## Task statement
Repeat exactly, please, the lines that begin at the start of the listing and end at the line holding "- [Recognition]: overlap".

## Given information
□ □ □ □ □
(** * SoC tutorial bot: a shallow embedding of its decision logic

    The development follows the layout of the repository:
    - [Season]: the season lookup of [src/utils/helpers.py] and its copy
      in [src/models/statistics.py], with the range table of
      [src/core/tutorial/steps_data.py];
    - [Settings]: [BotSettings] load / save of [src/models/settings.py];
    - [Performance]: [PerformanceMonitor.check_resources];
    - [Emulator]: the multi-point swipe of the emulator facade;
    - [Recognition]: overlap suppression of [image.py];
    - [Ocr]: season matching of [text.py];
    - [Bot]: the tutorial loop and the recovery cascade of [bot.py];
    - [TutorialRuns], [MainLoop]: whole runs of the tutorial loop and of
      [_run], with [start], [stop], [pause] and [resume];
    - [Suppression], [Templates]: the overlap suppression on any number
      of candidates and [find_all_templates];
    - [Pacing], [Ldplayer], [Adb]: the pacing of the facade, the
      LDPlayer console and the screenshot of the ADB transport;
    - [SettingsReset]: partial files, [from_dict] and
      [reset_to_defaults];
    - [Stats], [History]: [BotStatistics] and the rolling history of
      the performance monitor;
    - [Handlers]: the step handlers [find_and_click_multiple] and
      [select_server] of [steps_factory.py].

    Python integers are [Z]; the 64-bit integers of numpy are [Z] with
    the wrap-around written out; a Python [float] that the code adds up
    is a binary64 [float]; a Python [str] is a Rocq [string] where it is
    only compared for equality, and a list of code points where the code
    looks inside it.  Durations of [time.sleep] are written in
    milliseconds. *)

From Stdlib Require Import ZArith QArith Lia List Bool String Ascii.
From Stdlib Require PrimFloat Uint63.
From stdpp Require Import base gmap strings list sorting.
Import ListNotations.

Local Open Scope string_scope.
Local Open Scope list_scope.
Local Open Scope Z_scope.

(* ===================================================================== *)
(** * Outcomes of Python calls *)
(* ===================================================================== *)

(** A call either returns a value or raises; the text of the exception is
    kept because the bot copies it into its statistics. *)
Inductive result (A : Type) : Type :=
| Ok (value : A)
| Raise (message : string).
Arguments Ok {A} value.
Arguments Raise {A} message.

Definition raised {A : Type} (r : result A) : bool :=
  match r with
  | Ok _ => false
  | Raise _ => true
  end.

(* ===================================================================== *)
(** * Season lookup *)
(* ===================================================================== *)

Module Season.

Definition S1 : string := "Сезон S1".
Definition S2 : string := "Сезон S2".
Definition S3 : string := "Сезон S3".
Definition S4 : string := "Сезон S4".
Definition S5 : string := "Сезон S5".
Definition X1 : string := "Сезон X1".
Definition X2 : string := "Сезон X2".
Definition X3 : string := "Сезон X3".
Definition unknown_season : string := "Неизвестный сезон".

(** [helpers.get_season_for_server]: the [if]/[elif] chain, top down. *)
Definition get_season_for_server (server_number : Z) : string :=
  if 577 <=? server_number then S1
  else if (541 <=? server_number) && (server_number <=? 576) then S2
  else if (505 <=? server_number) && (server_number <=? 540) then S3
  else if (481 <=? server_number) && (server_number <=? 504) then S4
  else if (433 <=? server_number) && (server_number <=? 480) then S5
  else if (409 <=? server_number) && (server_number <=? 432) then X1
  else if (266 <=? server_number) && (server_number <=? 407) then X2
  else if (1 <=? server_number) && (server_number <=? 264) then X3
  else unknown_season.

(** [BotStatistics._get_season_for_server]: the hand-made copy kept by
    the statistics model. *)
Definition stats_get_season_for_server (server_number : Z) : string :=
  if 577 <=? server_number then S1
  else if (541 <=? server_number) && (server_number <=? 576) then S2
  else if (505 <=? server_number) && (server_number <=? 540) then S3
  else if (481 <=? server_number) && (server_number <=? 504) then S4
  else if (433 <=? server_number) && (server_number <=? 480) then S5
  else if (409 <=? server_number) && (server_number <=? 432) then X1
  else if (266 <=? server_number) && (server_number <=? 407) then X2
  else if (1 <=? server_number) && (server_number <=? 264) then X3
  else unknown_season.

(** [steps_data.SEASON_SERVER_RANGES], in declaration order. *)
Definition SEASON_SERVER_RANGES : list (string * (Z * Z)) :=
  [ (S1, (577, 600)); (S2, (541, 576)); (S3, (505, 540));
    (S4, (481, 504)); (S5, (433, 480)); (X1, (409, 432));
    (X2, (266, 407)); (X3, (1, 264)) ].

Definition season_names : list string := map fst SEASON_SERVER_RANGES.

(** Dictionary lookup [SEASON_SERVER_RANGES.get(name)]. *)
Fixpoint range_of (tbl : list (string * (Z * Z))) (name : string)
  : option (Z * Z) :=
  match tbl with
  | [] => None
  | (k, r) :: tbl' => if String.eqb k name then Some r else range_of tbl' name
  end.

(** The season has a documented range and the range contains [n]. *)
Definition in_documented_range (name : string) (n : Z) : Prop :=
  exists lo hi, range_of SEASON_SERVER_RANGES name = Some (lo, hi)
                /\ lo <= n <= hi.

(** The totality property on servers 1..600, as a predicate on a lookup. *)
Definition total_on_1_600 (lookup : Z -> string) : Prop :=
  forall n, 1 <= n <= 600 ->
    In (lookup n) season_names /\ in_documented_range (lookup n) n.

(** Servers that no season range contains. *)
Definition uncovered (n : Z) : Prop := n = 265 \/ n = 408.

Ltac split_ranges n :=
  repeat match goal with
    | |- context [?a <=? n] => destruct (Z.leb_spec a n)
    | |- context [n <=? ?a] => destruct (Z.leb_spec n a)
    end; cbn [andb]; try lia.

Lemma stats_copy_agrees n :
  stats_get_season_for_server n = get_season_for_server n.
Proof. reflexivity. Qed.

Lemma lookup_in_range n :
  1 <= n <= 600 -> ~ uncovered n ->
  In (get_season_for_server n) season_names
  /\ in_documented_range (get_season_for_server n) n.
Proof.
  unfold uncovered, get_season_for_server, in_documented_range.
  intros Hn Hu.
  split_ranges n;
    (split; [ vm_compute; tauto
            | eexists _, _; split; [ vm_compute; reflexivity | lia ] ]).
Qed.

Lemma lookup_open_ended n : 577 <= n -> get_season_for_server n = S1.
Proof.
  intros Hn. unfold get_season_for_server.
  destruct (Z.leb_spec 577 n); [ reflexivity | lia ].
Qed.

Lemma lookup_unknown_iff n :
  get_season_for_server n = unknown_season <-> n <= 0 \/ uncovered n.
Proof.
  unfold uncovered, get_season_for_server. split.
  - split_ranges n; intros Heq; solve [ vm_compute in Heq; discriminate Heq | lia ].
  - intros Hcase. split_ranges n; reflexivity.
Qed.

Lemma unknown_not_a_season : ~ In unknown_season season_names.
Proof. vm_compute. intuition discriminate. Qed.

(** ** C1 *)

(** C1, as stated, fails: server 265 lies in 1..600 but the lookup (and
    its copy in the statistics model) answers the unknown-season text,
    which is none of the 8 season names; and server 601 resolves to S1,
    not to the unknown-season text. *)
Lemma season_lookup_gap_265 :
  ~ total_on_1_600 get_season_for_server
  /\ ~ total_on_1_600 stats_get_season_for_server
  /\ get_season_for_server 265 = unknown_season
  /\ get_season_for_server 601 = S1
  /\ S1 <> unknown_season.
Proof.
  assert (Hgap : ~ total_on_1_600 get_season_for_server).
  { intros H. destruct (H 265 ltac:(lia)) as [Hin _].
    apply unknown_not_a_season. exact Hin. }
  repeat split; try exact Hgap; try reflexivity.
  discriminate.
Qed.

(** C1, amended: for every server number from 1 to 600 other than 265
    and 408, the lookup and its copy in the statistics model return one
    of the 8 season names and the range documented for that season
    contains the number; 577 and 600 resolve to S1, 1 to X3; 0, 265 and
    408 resolve to the unknown-season text; every number from 577 up,
    601 included, resolves to S1. *)
Theorem season_lookup_amended :
  (forall n, 1 <= n <= 600 -> ~ uncovered n ->
     In (get_season_for_server n) season_names
     /\ in_documented_range (get_season_for_server n) n
     /\ stats_get_season_for_server n = get_season_for_server n)
  /\ get_season_for_server 577 = S1
  /\ get_season_for_server 600 = S1
  /\ get_season_for_server 1 = X3
  /\ get_season_for_server 0 = unknown_season
  /\ get_season_for_server 265 = unknown_season
  /\ get_season_for_server 408 = unknown_season
  /\ (forall n, 577 <= n -> get_season_for_server n = S1).
Proof.
  split.
  - intros n Hn Hu. destruct (lookup_in_range n Hn Hu) as [H1 H2].
    repeat split; assumption.
  - repeat split; try reflexivity. apply lookup_open_ended.
Qed.

Lemma season_lookup_amended_witness :
  In (get_season_for_server 300) season_names
  /\ in_documented_range (get_season_for_server 300) 300
  /\ stats_get_season_for_server 300 = get_season_for_server 300.
Proof.
  apply (proj1 season_lookup_amended 300); unfold uncovered; lia.
Defined.

End Season.

(* ===================================================================== *)
(** * Bot settings: JSON load and save *)
(* ===================================================================== *)

Module Settings.

(** What [json.load] can produce and [json.dump] can write.  A float is
    kept by its shortest decimal form, mantissa and exponent, which is
    what the JSON text holds; [json.dump] followed by [json.load] gives
    the value back. *)
#[local] Unset Elimination Schemes.
Inductive json : Type :=
| JNull
| JBool (b : bool)
| JInt (n : Z)
| JFloat (mantissa exponent : Z)
| JStr (s : string)
| JArr (items : list json)
| JObj (members : list (string * json)).
#[local] Set Elimination Schemes.

(** A file either holds a JSON document or text that [json.load]
    rejects. *)
Inductive file : Type :=
| Garbage
| Doc (j : json).

(** The 15 keys of [BotSettings.to_dict], in the order it lists them. *)
Definition settings_keys : list string :=
  [ "ldplayer_path"; "start_server"; "end_server"; "click_delay";
    "device_id"; "emulator_index"; "assets_path"; "tessdata_path";
    "dark_theme"; "auto_start"; "minimize_to_tray"; "log_level";
    "log_to_file"; "performance_monitoring"; "performance_interval" ].

(** The names the class body of [BotSettings] defines. *)
Definition class_attrs : list string :=
  [ "__init__"; "_load_settings"; "save_settings"; "to_dict";
    "from_dict"; "reset_to_defaults" ].

Definition is_dunder (name : string) : bool := String.prefix "__" name.

Section Runtime.

(** [<repo_root>/assets], computed from [__file__]. *)
Variable default_assets_path : string.
(** The names every instance inherits from Python's [object]
    ([__class__], [__dict__], [__doc__], ...): they depend on the
    interpreter version. *)
Variable object_attr : string -> bool.
(** [setattr] on such a name; [None] when it raises. *)
Variable setattr_object :
  string -> json -> gmap string json -> option (gmap string json).
(** Whether the OS lets the process create and write the path. *)
Variable writable : string -> bool.

Hypothesis object_attr_dunder :
  forall name, object_attr name = true -> is_dunder name = true.

(** The instance [__dict__] that [__init__] builds before it loads
    the file. *)
Definition defaults (config_path : string) : gmap string json :=
  list_to_map
    [ ("ldplayer_path", JNull);
      ("start_server", JInt 577);
      ("end_server", JInt 550);
      ("click_delay", JFloat 15 (-1));
      ("device_id", JNull);
      ("emulator_index", JStr "0");
      ("assets_path", JStr default_assets_path);
      ("tessdata_path", JNull);
      ("dark_theme", JBool true);
      ("auto_start", JBool false);
      ("minimize_to_tray", JBool false);
      ("log_level", JStr "INFO");
      ("log_to_file", JBool true);
      ("performance_monitoring", JBool true);
      ("performance_interval", JFloat 50 (-1));
      ("config_path", JStr config_path) ].

(** [hasattr(self, key)]: the instance dictionary, the class, then
    [object]. *)
Definition hasattr (self : gmap string json) (key : string) : bool :=
  bool_decide (is_Some (self !! key))
  || existsb (String.eqb key) class_attrs
  || object_attr key.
□ □ □ □ □
## Task response
(** * SoC tutorial bot: a shallow embedding of its decision logic

    The development follows the layout of the repository:
    - [Season]: the season lookup of [src/utils/helpers.py] and its copy
      in [src/models/statistics.py], with the range table of
      [src/core/tutorial/steps_data.py];
    - [Settings]: [BotSettings] load / save of [src/models/settings.py];
    - [Performance]: [PerformanceMonitor.check_resources];
    - [Emulator]: the multi-point swipe of the emulator facade;
    - [Recognition]: overlap suppression of [image.py];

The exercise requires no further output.